Los asaltaron una vez, ella estaba en casa, él aún no llegaba.
Ella miraba al reloj esperando que ya llegase para poder servir la cena que por ser una ocasión especial le había preparado. Entraron cuatro delincuentes y la golpearon hasta que quedó inconsciente, se llevaron las cosas de valor.
Él estaba acompañado, cenando con una mujer en el restaurante de un hotel en el centro. Terminó, hizo el amor con su aventura. Hubiese llegado a tiempo, si no fuese porque quiso encontrar una buena excusa a tu retraso de 4 horas, así que se dirigió a una tienda para comprarle un regalo. Cuando llegó, se enojó mucho y empezó a gritar desde la puerta, pensó que ella había hecho todo ese desorden, la insultó llamando a que se presentará de inmediato. Luego vio a su mujer tirada, inconsciente, corrió y la llamo, pero no encontró respuesta, revisó su pulso y estaba viva, no supo que hacer, luego lo recordó. Llamó al numero de emergencias y ellos se llevaron a su mujer al hospital.
El Dr. le dijo.
-Su mujer está recuperándose muy bien de sus lesiones, pero, lo siento, no pudimos hacer nada por su bebe. Al parecer los golpes que recibió su esposa en la parte del vientre ocasionaron que ella tuviese un aborto forzoso. Estará bajo vigilancia de 12 horas, luego si evoluciona bien será trasladada a una habitación normal y en 24 horas la estaré dando de alta...
Ella había hecho una cena para él, para decirle que iba a ser padre de un hijo que ella esperaba, pero su inmadurez en la relación provocó que su ausencia cobrará una pérdida que quizá pudo evitarse, otro castigo más.
Él compró el arma por protección, ella curiosamente, lo usó contra él. Su furia era incontrolable, y ella no tuvo más recursos que amenazarlo con usarlo en su contra. Pero a él no le causó miedo y ella se rindió y soltó el arma, él se apresuró y la siguió lastimando.

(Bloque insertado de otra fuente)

(** [C4] Result-stream totality, for entries that parse and whose routing
    does not panic.  With a broker that accepts appends, handling a
    delivered entry for which [Route] does not panic runs to its end; when
    the payload parses as a work request it makes exactly one append, either
    to the result stream or to the error stream (the result stream's name
    followed by ".errors"), never to both and never to neither; when the
    payload does not parse it makes no append at all. *)
Theorem one_append_per_parsed_entry w message tr :
  brokerUp w →
  routingPanics w message = false →
  ∃ added, handleMessage w message tr = (Some tt, (tr ++ added)%list) ∧
    let results := length (appendsTo (resultStream w) added) in
    let errors := length (appendsTo (resultStream w ++ ".errors") added) in
    match parseWorkRequest w (Values message) with
    | Ok _ => length (appendCalls added) = 1%nat ∧
              ((results = 1 ∧ errors = 0) ∨ (results = 0 ∧ errors = 1))%nat
    | Err _ => appendCalls added = [] ∧ results = 0%nat ∧ errors = 0%nat
    end.
Proof.
  intros Hup Hnp.
  destruct (handleMessage_calls w message tr Hnp) as (added & Hrun & _ & Happ).
  exists added. split; [done|].
  destruct (parseWorkRequest w (Values message)) as [request|e].
  - destruct (Happ Hup) as (data & [(-> & -> & ->) | (-> & -> & ->)]); simpl; auto.
  - split; [done|].
    by rewrite !appendsTo_nil.
Qed.

Lemma one_append_per_parsed_entry_witness :
  ∃ added,
    handleMessage exampleWorker (entry "1-0" "ok") [] = (Some tt, added) ∧
    appendCalls added
    = [("router.decided",
        DecisionRecord "exec-1" "n" "D" "no rules matched" "deterministic"
                       "fallback" 0)] ∧
    length (appendsTo "router.decided" added) = 1%nat ∧
    length (appendsTo "router.decided.errors" added) = 0%nat.
Proof.
  destruct (one_append_per_parsed_entry exampleWorker (entry "1-0" "ok") [])
    as (added & Hrun & Hcount).
  - intros stream data. reflexivity.
  - vm_compute. reflexivity.
  - exists added. split; [exact Hrun|].
    vm_compute in Hrun. injection Hrun as <-. vm_compute. done.
Defined.

(** The acknowledgements of one read whose entries are all handled to the
    end. *)
Lemma dispatch_acks w :
  (∀ messages tr,
     Forall (λ message, routingPanics w message = false) messages →
     ∃ added, handleMessages w messages tr = (Some tt, (tr ++ added)%list) ∧
              acks added
              = (λ message, (streamKey w, consumerGroup w, ID message)) <$> messages) ∧
  (∀ streams tr,
     Forall (λ message, routingPanics w message = false)
            (concat (Messages <$> streams)) →
     ∃ added, dispatch w streams tr = (Some tt, (tr ++ added)%list) ∧
              acks added
              = (λ message, (streamKey w, consumerGroup w, ID message))
                <$> concat (Messages <$> streams)).
Proof.
  assert (Hmany : ∀ messages tr,
     Forall (λ message, routingPanics w message = false) messages →
     ∃ added, handleMessages w messages tr = (Some tt, (tr ++ added)%list) ∧
              acks added
              = (λ message, (streamKey w, consumerGroup w, ID message)) <$> messages).
  { induction messages as [|message rest IH]; intros tr Hall.
    - exists []. by rewrite app_nil_r.
    - inversion Hall as [|? ? Hnp Hrest]; subst.
      destruct (handleMessage_calls w message tr Hnp) as (a1 & Hrun1 & Hacks1 & _).
      destruct (IH (tr ++ a1)%list Hrest) as (a2 & Hrun2 & Hacks2).
      exists (a1 ++ a2)%list. split.
      + simpl. unfold mbind, M_bind. rewrite Hrun1, Hrun2. by rewrite app_assoc.
      + unfold acks in *. rewrite omap_app, Hacks1, Hacks2. done. }
  split; [exact Hmany|].
  induction streams as [|stream rest IH]; intros tr Hall.
  - exists []. by rewrite app_nil_r.
  - simpl in Hall. apply Forall_app in Hall as [Hall1 Hall2].
    destruct (Hmany (Messages stream) tr Hall1) as (a1 & Hrun1 & Hacks1).
    destruct (IH (tr ++ a1)%list Hall2) as (a2 & Hrun2 & Hacks2).
    exists (a1 ++ a2)%list. split.
    + simpl. unfold mbind, M_bind. rewrite Hrun1, Hrun2. by rewrite app_assoc.
    + unfold acks in *. rewrite omap_app, Hacks1, Hacks2.
      simpl. by rewrite fmap_app.
Qed.

(** [C5] One acknowledgement per delivered entry holds of the entries whose
    routing does not panic, and of no other.  (1) When [Route] does not
    panic, handling the entry issues exactly one acknowledgement, for that
    entry's id on the input stream and consumer group, whether the payload
    failed to parse, processing failed, or a decision was published, and
    whatever the broker answers; over one read of such entries the
    acknowledgements are those of the entries, one each, in delivery order.
    (2) When [Route] panics, handling the entry ends without any call to the
    broker: nothing is appended and the entry is not acknowledged.  (3) On
    the example library an entry whose single rule is "true" is not
    acknowledged, and the entries delivered after it in the same read are
    not handled. *)
Theorem ack_lost_when_route_panics :
  (∀ w message tr,
     routingPanics w message = false →
     ∃ added, handleMessage w message tr = (Some tt, (tr ++ added)%list) ∧
              acks added = [(streamKey w, consumerGroup w, ID message)]) ∧
  (∀ w streams tr,
     Forall (λ message, routingPanics w message = false)
            (concat (Messages <$> streams)) →
     ∃ added, dispatch w streams tr = (Some tt, (tr ++ added)%list) ∧
              acks added
              = (λ message, (streamKey w, consumerGroup w, ID message))
                <$> concat (Messages <$> streams)) ∧
  (∀ w message tr,
     routingPanics w message = true →
     handleMessage w message tr = (None, tr)) ∧
  routingPanics evaluatingWorker (entry "1-0" "ok") = true ∧
  handleMessage evaluatingWorker (entry "1-0" "ok") [] = (None, []) ∧
  dispatch evaluatingWorker
    [{| Stream := "router.work";
        Messages := [entry "1-0" "ok"; entry "2-0" "ok2"] |}] []
  = (None, []).
Proof.
  split_and!.
  - intros w message tr Hnp.
    destruct (handleMessage_calls w message tr Hnp) as (added & Hrun & Hacks & _).
    eauto.
  - intros w. apply dispatch_acks.
  - intros w message tr. apply handleMessage_panics.
  - vm_compute. reflexivity.
  - vm_compute. reflexivity.
  - vm_compute. reflexivity.
Qed.

(** * Further properties of the routing engine *)

(** [X1] [validateConfig] accepts a non-nil config exactly when the fallback
    is non-empty and, for its mode: deterministic has at least one rule and
    every rule has a non-empty condition and target; llm has an
    [llm_config] with a non-empty template and at least one route; hybrid
    has at least one fast rule and an [llm_fallback] with a non-empty
    template and at least one route.  Any other mode string is accepted as
    soon as the fallback is non-empty. *)
Theorem validation_accepts_exactly (c : NodeConfig) :
  validateConfig (Some c) = None ↔
  Fallback c ≠ "" ∧
  (Mode c = ModeDeterministic →
     Rules c ≠ [] ∧ Forall (λ rule, Condition rule ≠ "" ∧ Target rule ≠ "") (Rules c)) ∧
  (Mode c = ModeLLM → llmSpecOk (LLMConfig_ c)) ∧
  (Mode c = ModeHybrid → FastRules c ≠ [] ∧ llmSpecOk (LLMFallback c)).
Proof. exact (validateConfig_accepts c). Qed.

Lemma validateRules_first_offender (rules : list Rule) : ∀ i n rule,
  rules !! n = Some rule →
  Condition rule = "" ∨ Target rule = "" →
  (∀ j rj, (j < n)%nat → rules !! j = Some rj →
           Condition rj ≠ "" ∧ Target rj ≠ "") →
  validateRules i rules
  = Some ("rule " ++ pretty (i + n)%nat ++
          (if String.eqb (Condition rule) "" then ": condition is required"
           else ": target is required")).
Proof.
  induction rules as [|r0 rest IH]; intros i n rule Hn Hbad Hbefore; [done|].
  destruct n as [|n]; simpl in Hn.
  - injection Hn as ->. simpl. rewrite Nat.add_0_r.
    destruct (String.eqb_spec (Condition rule) ""); [done|].
    destruct Hbad as [?|Ht]; [done|]. by rewrite Ht.
  - destruct (Hbefore 0%nat r0) as [Hc Ht]; [lia | done |].
    simpl. apply String.eqb_neq in Hc, Ht. rewrite Hc, Ht.
    replace (i + S n)%nat with (S i + n)%nat by lia.
    apply IH; [done..|]. intros j rj Hj Hl. apply (Hbefore (S j)); [lia | done].
Qed.

(** [X2] In deterministic mode with a non-empty fallback, validation reports
    the first rule (in declared order) that has an empty condition or an
    empty target, by its zero-based index, and names the condition when both
    are empty. *)
Theorem validation_reports_first_bad_rule (c : NodeConfig) n rule :
  Fallback c ≠ "" → Mode c = ModeDeterministic →
  Rules c !! n = Some rule →
  Condition rule = "" ∨ Target rule = "" →
  (∀ j rj, (j < n)%nat → Rules c !! j = Some rj →
           Condition rj ≠ "" ∧ Target rj ≠ "") →
  validateConfig (Some c)
  = Some ("rule " ++ pretty n ++
          (if String.eqb (Condition rule) "" then ": condition is required"
           else ": target is required")).
Proof.
  intros Hf Hm Hn Hbad Hbefore. unfold validateConfig.
  apply String.eqb_neq in Hf. rewrite Hf, Hm. simpl String.eqb.
  destruct (Rules c) as [|r0 rest] eqn:Hr; [done|]. simpl length. simpl Nat.eqb.
  by apply (validateRules_first_offender (r0 :: rest) 0 n rule).
Qed.

Lemma validation_reports_first_bad_rule_witness :
  validateConfig
    (Some (deterministicConfig
             [mkRule "true" "A"; mkRule "x" ""; mkRule "" ""] "D"))
  = Some "rule 1: target is required".
Proof.
  apply (validation_reports_first_bad_rule
           (deterministicConfig [mkRule "true" "A"; mkRule "x" ""; mkRule "" ""] "D")
           1 (mkRule "x" "")).
  - discriminate.
  - reflexivity.
  - reflexivity.
  - right. reflexivity.
  - intros j rj Hj Hl. destruct j as [|j]; [|lia].
    injection Hl as <-. split; discriminate.
Defined.

(** [X3] A config that fails validation never produces a decision: in each
    of the three modes [Route] returns the validation error prefixed with
    "invalid config: ", whatever the state, the rules' conditions or the
    client. *)
Theorem invalid_config_refused r state config err :
  let c := resolveMode config in
  Mode c = ModeDeterministic ∨ Mode c = ModeLLM ∨ Mode c = ModeHybrid →
  validateConfig (Some c) = Some err →
  Route r state (Some config) = Returned (Err ("invalid config: " ++ err)).
Proof.
  intros c [Hm | [Hm | Hm]] Hinv.
  - rewrite (Route_deterministic _ _ _ Hm). fold c.
    unfold routeDeterministic. by rewrite Hinv.
  - rewrite (Route_llm _ _ _ Hm). fold c. unfold routeLLM. by rewrite Hinv.
  - rewrite (Route_hybrid _ _ _ Hm). fold c. unfold routeHybrid. by rewrite Hinv.
Qed.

La mató.
No pudo soportar, escribió algunas frases en un papel distinto al de la carta y luego alzó la mirada, cerró los ojos, lanzó un gemido y dijo en voz muerta: "Me odio demasiado, pero no aguanto estar sin ti..."
Y se disparó.
Y quiero
repetir el recuerdo que no fue momento
y ahora todo vuelve a ser normal
¡Maldito yo! Para siempre.
Tal vez es hora de aterrizar
Repetir el recuerdo que no fue momento
y ahora todo vuelve a ser normal.
repetir el recuerdo que no fue momento
y ahora todo vuelve a ser normal
¡Maldito yo! Para siempre.
Tal vez es hora de aterrizar
Repetir el recuerdo que no fue momento
y ahora todo vuelve a ser normal.
Acaba su canción, acaba su dolor. Esta vez no habrá nadie quién se encargue de apagar la radio.